Atalanta wasn’t much better. Imagine letting some man con you out of winning a race by throwing goodies along the way! My personal hunch is that Atalanta wanted to lose. She had outrun a lot of prospective husbands, and being an old maid wasn’t acceptable in those days.

I understood by then, however, why Mother had referred to me as Atalanta, and made that cryptic remark about heredity. Mother is short and getting a little-plump is the word we use. She has no more muscles than an amoeba. She’s bright, though; has her M.A. Now I am not academically inclined, to put it politely. I never had trouble with schoolwork, not after Jim laid down the law: “A B average, or no after-school activities.” But I never did more than I had to do to make that average, and maybe a little extra, just to be on the safe side.
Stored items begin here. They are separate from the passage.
(** * appium-instruments: the Instruments supervisor, its command channel
      and its output filter

    A shallow embedding of [lib/helpers.js] (the stream helpers and the
    lookup of the binary) and of the wrapper around Apple's Instruments (the
    [CommandHandler] queue and the [Instruments] life cycle), followed by
    the properties proved about them.

    Conventions of the embedding:
    - a JavaScript string is a [string] of 8-bit code units;
    - a caller-supplied callback closure is opaque, identified by a [cbid];
      calling it is recorded as an [action] of the trace;
    - every handler runs in the monad [M]: state passing, a trace of the
      observable actions in program order, and JavaScript exceptions;
    - logging ([logger.info], [logger.error], [info]) is not recorded. *)

From Stdlib Require Import String Ascii List Bool Arith ZArith Lia DecimalString.
Import ListNotations.
Local Open Scope string_scope.
Local Open Scope list_scope.
Local Open Scope nat_scope.

Set Implicit Arguments.

(* ===================================================================== *)
(** * Part I: the model *)
(* ===================================================================== *)

(** ** Characters used by the source *)

Definition LF : ascii := ascii_of_nat 10.
Definition CR : ascii := ascii_of_nat 13.
Definition star : ascii := ascii_of_nat 42.
Definition rparen : ascii := ascii_of_nat 41.
Definition dquote : ascii := ascii_of_nat 34.

(** ** Regular expressions, as the JavaScript matcher runs them

    The two regular expressions of [helpers.js] are written in this syntax
    and run by a backtracking matcher that lists the ways to match in the
    matcher's order of preference (leftmost alternative first, greedy
    quantifiers longest first); the first one is the match JavaScript
    reports.  The expressions have one capturing group, which is not under a
    quantifier. *)

Inductive regex : Type :=
| Eps                         (* the empty pattern *)
| Chr (c : ascii)             (* a literal character *)
| NotChr (c : ascii)          (* [^c] *)
| Dot                         (* .  any character but a line terminator *)
| Bol                         (* ^  without the m flag: start of input *)
| Seq (r1 r2 : regex)
| Alt (r1 r2 : regex)         (* r1|r2 *)
| Plus (r : regex)            (* r+  greedy *)
| Opt (r : regex)             (* r?  greedy *)
| Group (r : regex).          (* (r) capturing group 1 *)

(** A literal string is the sequence of its characters. *)
Fixpoint lit (s : string) : regex :=
  match s with
  | EmptyString => Eps
  | String c s' => Seq (Chr c) (lit s')
  end.

(** The matcher's position: the index in the input, the input from there
    on, and what group 1 captured so far. *)
Record mstate : Type := MState {
  pos : nat;
  rest : list ascii;
  grp : option (list ascii)
}.

Definition advance (st : mstate) : list mstate :=
  match rest st with
  | [] => []
  | _ :: xs => [ {| pos := S (pos st); rest := xs; grp := grp st |} ]
  end.

Definition is_line_terminator (c : ascii) : bool :=
  Ascii.eqb c LF || Ascii.eqb c CR.

(** One character satisfying [p]. *)
Definition one (p : ascii -> bool) (st : mstate) : list mstate :=
  match rest st with
  | [] => []
  | x :: _ => if p x then advance st else []
  end.

(** [r+]: one match of [r], then as many more as possible; an iteration
    that consumed nothing is not repeated. *)
Fixpoint iterate (step : mstate -> list mstate) (fuel : nat) (st : mstate)
  : list mstate :=
  match fuel with
  | O => []
  | S fuel' =>
      flat_map
        (fun st' =>
           (if pos st <? pos st' then iterate step fuel' st' else []) ++ [st'])
        (step st)
  end.

Fixpoint ways (r : regex) (st : mstate) : list mstate :=
  match r with
  | Eps => [st]
  | Chr c => one (Ascii.eqb c) st
  | NotChr c => one (fun x => negb (Ascii.eqb c x)) st
  | Dot => one (fun x => negb (is_line_terminator x)) st
  | Bol => if pos st =? 0 then [st] else []
  | Seq r1 r2 => flat_map (ways r2) (ways r1 st)
  | Alt r1 r2 => ways r1 st ++ ways r2 st
  | Plus r1 => iterate (ways r1) (S (length (rest st))) st
  | Opt r1 => ways r1 st ++ [st]
  | Group r1 =>
      map (fun st' =>
             {| pos := pos st'; rest := rest st';
                grp := Some (firstn (pos st' - pos st) (rest st)) |})
          (ways r1 st)
  end.

(** The match starting at index [i] of the input whose remainder is [s]:
    its length and what group 1 captured. *)
Definition match_at (r : regex) (i : nat) (s : list ascii)
  : option (nat * option (list ascii)) :=
  match ways r {| pos := i; rest := s; grp := None |} with
  | [] => None
  | st :: _ => Some (pos st - i, grp st)
  end.

(** [re.exec(s)] for a regex without the g flag: the match at the leftmost
    index that has one. *)
Fixpoint exec_from (r : regex) (i : nat) (s : list ascii)
  : option (nat * option (list ascii)) :=
  match match_at r i s with
  | Some m => Some m
  | None =>
      match s with
      | [] => None
      | _ :: s' => exec_from r (S i) s'
      end
  end.

Definition exec (r : regex) (s : list ascii) := exec_from r 0 s.

(** [s.replace(re, "")] for a regex with the g flag: every match, found
    from left to right after the end of the previous one, is deleted.
    [skip] counts the characters of the current match still to delete. *)
Fixpoint remove_from (r : regex) (skip i : nat) (s : list ascii) : list ascii :=
  match s with
  | [] => []
  | c :: s' =>
      match skip with
      | S k => remove_from r k (S i) s'
      | O =>
          match match_at r i s with
          | Some (S k, _) => remove_from r k (S i) s'
          | _ => c :: remove_from r 0 (S i) s'
          end
      end
  end.

Definition remove_all (r : regex) (s : list ascii) : list ascii :=
  remove_from r 0 0 s.

(** ** lib/helpers.js: the stream helpers *)

(** [/(\n|^)\*+\n?/g] *)
Definition re_buffer_chars : regex :=
  Seq (Group (Alt (Chr LF) Bol)) (Seq (Plus (Chr star)) (Opt (Chr LF))).

(** [clearBufferChars]: [output.toString().replace(re, "")]. *)
Definition clearBufferChars (output : string) : string :=
  string_of_list_ascii (remove_all re_buffer_chars (list_ascii_of_string output)).

(** [/Instruments Trace Complete.+Output : ([^\)]+)\)/] *)
Definition re_trace_dir : regex :=
  Seq (lit "Instruments Trace Complete")
    (Seq (Plus Dot)
       (Seq (lit "Output : ")
          (Seq (Group (Plus (NotChr rparen))) (Chr rparen)))).

(** [lookForTraceDir]: [match[1]] when the expression matches, [undefined]
    ([None]) otherwise. *)
Definition lookForTraceDir (output : string) : option string :=
  match exec re_trace_dir (list_ascii_of_string output) with
  | Some (_, Some g) => Some (string_of_list_ascii g)
  | _ => None
  end.

Definition nl : string := String LF EmptyString.

(** ** Values exchanged with the caller and the peer *)

(** A caller's callback closure, a socket connection, a child process and
    a timer are known by a number each. *)
Definition cbid : Type := nat.
Definition conn : Type := nat.
Definition pid : Type := nat.
Definition timer : Type := nat.

(** What [JSON.parse] returns.  An object keeps its properties in the
    order of the document. *)
#[warnings="-register-all"]
Inductive json : Type :=
| JNull
| JBool (b : bool)
| JNum (n : Z)
| JStr (s : string)
| JArr (l : list json)
| JObj (kvs : list (string * json)).

Fixpoint assoc (k : string) (kvs : list (string * json)) : option json :=
  match kvs with
  | [] => None
  | (k', v) :: kvs' => if String.eqb k k' then Some v else assoc k kvs'
  end.

(** [d.k], an own property of an object: [None] is JavaScript's
    [undefined], and for [d] other than null [_.has(d, k)] holds exactly
    when it is [Some].  A value that is not an object has no own property
    of these names. *)
Definition prop (d : json) (k : string) : option json :=
  match d with
  | JObj kvs => assoc k kvs
  | _ => None
  end.

Definition is_some {A : Type} (o : option A) : bool :=
  match o with
  | Some _ => true
  | None => false
  end.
The activities? Track. Swim team. Basketball. Hockey. I tried out for the boys’ baseball team, and caused the biggest flap in the history of Morningside Junior High; that was a few years before the sexist bias in sports made headlines. Jim backed me up. He thought it was funny, since I was taller and better coordinated than most of the boys on the team. But Mother got upset; so I had to let it drop. I wasn’t that crazy about baseball anyway.

In high school I really wanted to try out for the football team. I’m a little light, but I could have played quarterback. Mother burst into tears every time I mentioned the subject, so I gave that up too. I went to practice one afternoon, just to show the coach what he was missing, and completed twenty passes out of twenty-two, with eleven guys doing their best to cripple me and my receivers. They were nice guys; most of them were friends of mine. The center, Randy Sullivan, told me the coach cried after I left. He was probably exaggerating, though.

Jim, my stepfather, is a former All-American.

No, I’m not trying to say that heredity doesn’t count. I’m saying that the question of identity is very complex. What makes you the person you are? How much of you is bred in the bone, de fined in embryo by a bunch of minuscule cells; and how much comes from your environment-friends, parents, physical factors such as diet and freedom from rat bites? Environmental influences aren’t that simple either. Maybe the most important ones are the implicit, unstated assumptions you carry with you, like a heavy knapsack-or like wings. Some of them can drag you down, and some can lift you up, let you fly.

These are old questions. They’ve been argued by biologists and sociologists and psychologists for years. I don’t suppose the answers will ever be definitely settled. But… What if thosearen’t the only things that make a man or woman? What if there are other influences that shape one’s life? Influences that once lived and then died and crumbled into dust-and lived again? Silent inner forces from a past so distant that even the metal of its artifacts has crumbled into dust?